“You never conquer a mountain. You stand on the summit a few moments; then the wind blows your footprints away.” ~ Arlene Blum, Breaking Trail …
There is a transitory nature to life–everything has a beginning and an end, nothing lasts forever. And even our greatest successes, most cherished accolades, and most celebrated accomplishments will pass from our present moments. We often think that we have made a lasting impression on things in life, but in reality, we have only made temporary ones that will not last forever–and this is perfectly ok, for we are impermanent fixtures in this world that we’re only meant to dwell here for a single lifetime.

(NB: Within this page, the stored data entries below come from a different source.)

Lemma validateURLs_accepted (urls : list string) (s : State) :
  accepted B urls ->
  validateURLs B urls s
  = forEach urls (processSource B)
            (mkState [] "" (console s) (trace s)).
Proof.
  intros (Hne & Hlen & Hvalid). unfold validateURLs, clearPrevious.
  unfold bind at 1. cbv beta iota.
  destruct urls as [|u rest]; [congruence|].
  change (Nat.eqb (length (u :: rest)) 0) with false. cbv iota.
  destruct (Nat.ltb_spec 10 (length (u :: rest))) as [Hlong|_]; [lia|].
  assert (Hnone : filter (fun x => negb (isValidURL B x)) (u :: rest) = []).
  { clear Hne Hlen. induction Hvalid as [|x xs Hx _ IH]; [reflexivity|].
    simpl. now rewrite Hx. }
  rewrite Hnone.
  change (Nat.ltb 0 (length (@nil string))) with false. cbv iota.
  destruct (forEach_sources (u :: rest) (mkState [] "" (console s) (trace s)))
    as (groups & logs & evs & after & E & _).
  now rewrite (try_catch_normal _ _ _ _ _ E), E.
Qed.

(** X6: a run over an accepted list never throws, and its records are
    one group per source page, the groups in the order of the input.  The
    group of a page is empty, or is exactly the one URL-typed record of a
    restricted page, or is exactly the one URL-typed record of a page
    without resources, or is a non-empty list of link and image records
    with status Valid, Broken or Likely Valid; every record names its own
    source page and has a url that is never null. *)
Theorem accepted_run_records (urls : list string) (s : State) :
  accepted B urls ->
  let s' := snd (validateURLs B urls s) in
  fst (validateURLs B urls s) = Normal tt
  /\ (exists groups,
         validationResults s' = concat groups
         /\ Forall2 (fun u group => Forall (record_ok u) group) urls groups
         /\ Forall2 group_ok urls groups)
  /\ (forall rec, In rec (validationResults s') ->
                  In (sourceUrl rec) urls /\ resultUrl rec <> None).
Proof.
  intros Hacc s'. subst s'. rewrite (validateURLs_accepted urls s Hacc).
  destruct (forEach_sources urls (mkState [] "" (console s) (trace s)))
    as (groups & logs & evs & after & E & Hgroups & _ & _ & _ & Hshape).
  rewrite E. simpl. split; [reflexivity|]. split; [eauto|].
  clear Hshape.
  clear E Hacc. intros rec Hin. apply in_concat in Hin.
  destruct Hin as (group & Hg & Hin).
  induction Hgroups as [|u g us gs Hok _ IH]; [contradiction|].
  destruct Hg as [<- | Hg].
  - rewrite Forall_forall in Hok. destruct (Hok rec Hin) as (<- & Hu & _).
    split; [now left | assumption].
  - destruct (IH Hg). split; [now right | assumption].
Qed.
(* ===== verification/_CoqProject ===== *)
-Q . S2P
Prelude.v
Session.v
GoLib.v
AclPolicy.v
AclCompile.v
AclParse.v
FlowTable.v
FlowConc.v
PeerTable.v
Dispatcher.v
AddrText.v
Registry.v
SignedMsg.v
Bus.v
Server.v
Tofu.v
Noise.v
Handshake.v
Relay.v
RelayService.v
NatSignal.v
Nat.v
Coexist.v
Dns.v
CoordClient.v
Membership.v
Route.v
Config.v
Mdns.v
Daemon.v
Wiring.v
Login.v
Float64.v
RateLimit.v
Redact.v
Gather.v
Cli.v
Tun.v
Lifecycle.v
Deploy.v
Node.v
Control.v
Device.v
Services.v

In truth, we do not conquer objects such as mountains–perhaps we conquer our fears of climbing them, or our limitations or preconceived notions of them, but we cannot actually “conquer” a mountain. And this deeper understanding of our temporary condition of living allows us to discover the significance of having dreams and desires, setting goals, and overcoming adversity and hardships in our lives. But we have to be able to let go of the need to always conquer, to battle against people and things and always come out the victor. So much of life is about harmony–about letting go of the desire to compete, of cooperating with those around us, of working with the things we have available to us and enjoying their presence in our lives; and the journey through life is often much more pleasant and fulfilling when we can enjoy what the “mountains” have to offer us: beauty and insight to deepen our connection with life, challenges and obstacles to inject vitality into our souls and help us grow stronger, and experiences and memories that help remind us of our purpose in life–of why we are on this planet.
Even if we only get to stand on the peak for a brief moment in time, or we do not make it to the peak at all, we can still grow, gain from the experience, and become a better version of ourselves than we were yesterday. And to be honest, it really does us little good to think in terms of “conquering” anything in life, as that alone, does not necessarily promote growth. Perhaps what might help even more is for us to try to wipe away our tracks once we have climbed the mountain and leave no mention of our being there. After all, the growth is in the journey and the experience, not in letting others know what we have done.
Find acceptance with the transitory nature of life.
Questions to consider:
Why do we use so many words like “conquer” in our vocabulary? Are those words accurate?
From where do we get the urge to “defeat” and subjugate? Why is it important to us to have the sense of having defeated someone or something?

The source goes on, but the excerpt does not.